Campaigns Hunt Votes Among `Anxious Xers,' `Angry Independents'
By Catherine Dodge
Aug. 1 (Bloomberg) -- ``Anxious Xers'' and ``angry
independents'' may replace ``soccer moms'' as the object of
desire for presidential candidates in 2008.
It's the time in the campaign season when Washington's
legions of pollsters, policy wonks and political consultants go
looking for that elusive bloc of swing voters large enough in
number and cohesive enough in outlook to make the difference in
a close election.
Some of the nominees for the target group of 2008 include
``anxious Xers,'' members of the so-called Generation X worried
about job security, income inequality and the environment,
``angry independents,'' those non-aligned voters fed up with the
government, ``populist conservatives,'' working-class voters
worried about their jobs in the global economy, and ``waitress
moms,'' economically struggling single parents.

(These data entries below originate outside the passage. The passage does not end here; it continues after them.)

(** One notch of a wheel that reports [wheelDelta] = 120 and no line count
    zooms by half a level. *)
Example normalizeWheelDelta_notch :
  normalizeWheelDelta (mkWheelEvent (num (Fin 0)) (num (Fin 120))) = Fin (1 / 2).
Proof.
  unfold normalizeWheelDelta.
  rewrite (proj1 (rawDelta_Fin 0 120)) by reflexivity.
  replace (120 / 120) with 1 by lra.
  rewrite quadraticScale_Fin, finalClamp_Fin.
  f_equal. unfold Rmin, Rmax. case_reals.
Qed.

(** C3: for a wheel event whose [detail] and [wheelDelta] are finite
    numbers, the delta that leaves the quadratic step is finite, the
    normaliser returns half of it clamped to [-1,1], and so a number of
    [-1,1]. *)
Theorem normalizeWheelDelta_range (d w : R) :
  exists x r : R,
    quadraticScale (rawDelta (mkWheelEvent (num (Fin d)) (num (Fin w)))) = Fin x /\
    normalizeWheelDelta (mkWheelEvent (num (Fin d)) (num (Fin w))) = Fin r /\
    r = Rmin (Rmax (x / 2) (-1)) 1 /\
    -1 <= r <= 1.
Proof.
  destruct (rawDelta_finite d w) as [y Hy].
  destruct (quadraticScale_finite y) as [x Hx].
  exists x, (Rmin (Rmax (x / 2) (-1)) 1).
  unfold normalizeWheelDelta. rewrite Hy, Hx.
  split; [reflexivity|]. split; [apply finalClamp_Fin|].
  split; [reflexivity|].
  unfold Rmin, Rmax. case_reals.
Qed.

(** ** The drag tracker *)

(** A press starts a drag at the event's coordinates, a release ends it;
    both consume the event and invoke no callback. *)
Lemma mouseDownHandler_spec (h : MouseHandler) (ev : MouseEvent) :
  mouseDownHandler ev h =
    (Ok tt, mkMouseHandler true (clientX ev) (clientY ev), [PreventDefault]).
Proof. reflexivity. Qed.

Lemma mouseUpHandler_spec (h : MouseHandler) (ev : MouseEvent) :
  mouseUpHandler ev h =
    (Ok tt, mkMouseHandler false (originX h) (originY h), [PreventDefault]).
Proof. reflexivity. Qed.

(** C5: a move while dragging returns without error, consumes the event,
    invokes the pan callback exactly once, with
    (originX - clientX, originY - clientY), invokes no zoom callback, and
    leaves the origin at the event's coordinates; a move while idle changes
    nothing and calls nothing.  A press at (100,100) followed by a move to
    (90,95) gives one pan callback, with (10,5). *)
Theorem mouseMoveHandler_spec :
  (forall (h : MouseHandler) (ev : MouseEvent),
     dragging h = true ->
     outcome (mouseMoveHandler ev h) = Ok tt /\
     pan_calls (trace (mouseMoveHandler ev h)) =
       [((originX h - clientX ev)%js, (originY h - clientY ev)%js)] /\
     zoom_calls (trace (mouseMoveHandler ev h)) = [] /\
     consumed (trace (mouseMoveHandler ev h)) /\
     final (mouseMoveHandler ev h) =
       mkMouseHandler true (clientX ev) (clientY ev)) /\
  (forall (h : MouseHandler) (ev : MouseEvent),
     dragging h = false ->
     mouseMoveHandler ev h = (Ok tt, h, [])) /\
  (forall h : MouseHandler,
     dragging (final (mouseDownHandler (mkMouseEvent (Fin 100) (Fin 100)) h))
       = true /\
     pan_calls
       (trace (mouseMoveHandler (mkMouseEvent (Fin 90) (Fin 95))
                 (final (mouseDownHandler (mkMouseEvent (Fin 100) (Fin 100)) h))))
       = [(Fin 10, Fin 5)]).
Proof.
  split; [|split].
  - intros [dr ox oy] ev Hd. simpl in Hd. subst dr.
    unfold mouseMoveHandler. run. cbn.
    repeat split. left. reflexivity.
  - intros [dr ox oy] ev Hd. simpl in Hd. subst dr. reflexivity.
  - intros [dr ox oy]. split; [reflexivity|].
    unfold mouseMoveHandler, mouseDownHandler. run. cbn.
    repeat f_equal; lra.
Qed.

(** C5 for a handler that was pressed at (100,100) and sees a move to
    (90,95). *)
Lemma mouseMoveHandler_spec_witness :
  outcome (mouseMoveHandler (mkMouseEvent (Fin 90) (Fin 95))
             (mkMouseHandler true (Fin 100) (Fin 100))) = Ok tt /\
  pan_calls (trace (mouseMoveHandler (mkMouseEvent (Fin 90) (Fin 95))
                      (mkMouseHandler true (Fin 100) (Fin 100)))) =
    [((Fin 100 - Fin 90)%js, (Fin 100 - Fin 95)%js)] /\
  zoom_calls (trace (mouseMoveHandler (mkMouseEvent (Fin 90) (Fin 95))
                       (mkMouseHandler true (Fin 100) (Fin 100)))) = [] /\
  consumed (trace (mouseMoveHandler (mkMouseEvent (Fin 90) (Fin 95))
                     (mkMouseHandler true (Fin 100) (Fin 100)))) /\
  final (mouseMoveHandler (mkMouseEvent (Fin 90) (Fin 95))
           (mkMouseHandler true (Fin 100) (Fin 100))) =
    mkMouseHandler true (Fin 90) (Fin 95).
Proof.
  apply (proj1 mouseMoveHandler_spec
           (mkMouseHandler true (Fin 100) (Fin 100))
           (mkMouseEvent (Fin 90) (Fin 95))).
  reflexivity.
Defined.

(** ** The key mapper *)

Import KeyboardHandler.

(** Whatever the key code, the handler makes at most one call, and that
    call is a callback. *)
Lemma keydownHandler_cases (ev : KeyboardEvent) :
  outcome (keydownHandler ev tt) = Ok tt /\
  (trace (keydownHandler ev tt) = [] \/
   (exists d, trace (keydownHandler ev tt) = [ZoomCallback d]) \/
   (exists dx dy, trace (keydownHandler ev tt) = [PanCallback dx dy])).
Proof.
  unfold keydownHandler.
  destruct (if truthy_code (which ev) then which ev else keyCode ev)
    as [[|p|p]|]; try (split; [reflexivity | left; reflexivity]).
  repeat (destruct p as [p|p|];
          try (split; [reflexivity | left; reflexivity])).
  all: split; try reflexivity; right; cbn; eauto.
Qed.

(** C10: the key-down handler never consumes the event, whether the key is
    mapped or not; and it does invoke its callback on each mapped key
    code: 107 and 109 zoom by 1 and -1, 39, 37, 38 and 40 pan by (10,0),
    (-10,0), (0,-10) and (0,10). *)
Theorem keydownHandler_never_consumes :
  (forall ev : KeyboardEvent,
     outcome (keydownHandler ev tt) = Ok tt /\
     ~ consumed (trace (keydownHandler ev tt))) /\
  (forall ev : KeyboardEvent,
     (charCode_of ev = Some 107%Z ->
      trace (keydownHandler ev tt) = [ZoomCallback (Fin 1)]) /\
     (charCode_of ev = Some 109%Z ->
      trace (keydownHandler ev tt) = [ZoomCallback (Fin (-1))]) /\
     (charCode_of ev = Some 39%Z ->
      trace (keydownHandler ev tt) = [PanCallback (Fin 10) (Fin 0)]) /\
     (charCode_of ev = Some 37%Z ->
      trace (keydownHandler ev tt) = [PanCallback (Fin (-10)) (Fin 0)]) /\
     (charCode_of ev = Some 38%Z ->
      trace (keydownHandler ev tt) = [PanCallback (Fin 0) (Fin (-10))]) /\
     (charCode_of ev = Some 40%Z ->
      trace (keydownHandler ev tt) = [PanCallback (Fin 0) (Fin 10)])).
Proof.
  split.
  - intros ev. destruct (keydownHandler_cases ev) as [Hok Htrace].
    split; [exact Hok|]. unfold consumed.
    destruct Htrace as [-> | [[d ->] | (dx & dy & ->)]]; simpl; intros H;
      repeat match type of H with _ \/ _ => destruct H as [H|H] end;
      try discriminate H; exact H.
  - intros ev. unfold keydownHandler, charCode_of.
    repeat split; intros ->; reflexivity.
Qed.

(** C10 on the plus key (code 107, given by [which]): one zoom callback,
    and the event is not consumed. *)
Lemma keydownHandler_never_consumes_witness :
  (outcome (keydownHandler (mkKeyboardEvent (Some 107%Z) None) tt) = Ok tt /\
   ~ consumed (trace (keydownHandler (mkKeyboardEvent (Some 107%Z) None) tt))) /\
  trace (keydownHandler (mkKeyboardEvent (Some 107%Z) None) tt)
    = [ZoomCallback (Fin 1)].
Proof.
  split.
  - apply (proj1 keydownHandler_never_consumes
             (mkKeyboardEvent (Some 107%Z) None)).
  - apply (proj1 (proj2 keydownHandler_never_consumes
                    (mkKeyboardEvent (Some 107%Z) None))).
    reflexivity.
Defined.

``Finding out what the next big thing in politics is is
critical, because you want to ride the next big wave before it
engulfs you,'' said John Feehery, a onetime top aide to former
House Speaker Dennis Hastert who now runs his own lobbying firm.
The focused hunt for the voter group that can swing an
election became a fascination for political operatives with the
publication in 1970 of the ``The Real Majority,'' a study of the
electorate. Authors Richard Scammon and Ben Wattenberg dubbed
the ``Dayton housewife'' the archetype of the Middle American
voter whose support was crucial to a victory. She was middle
class and upset with the social upheaval of the 1960s -- war
protests, racial unrest, drugs and rock and roll.
In Pursuit
Most every election since has had one or more demographic
groups anointed with a catchy moniker and pursued by candidates.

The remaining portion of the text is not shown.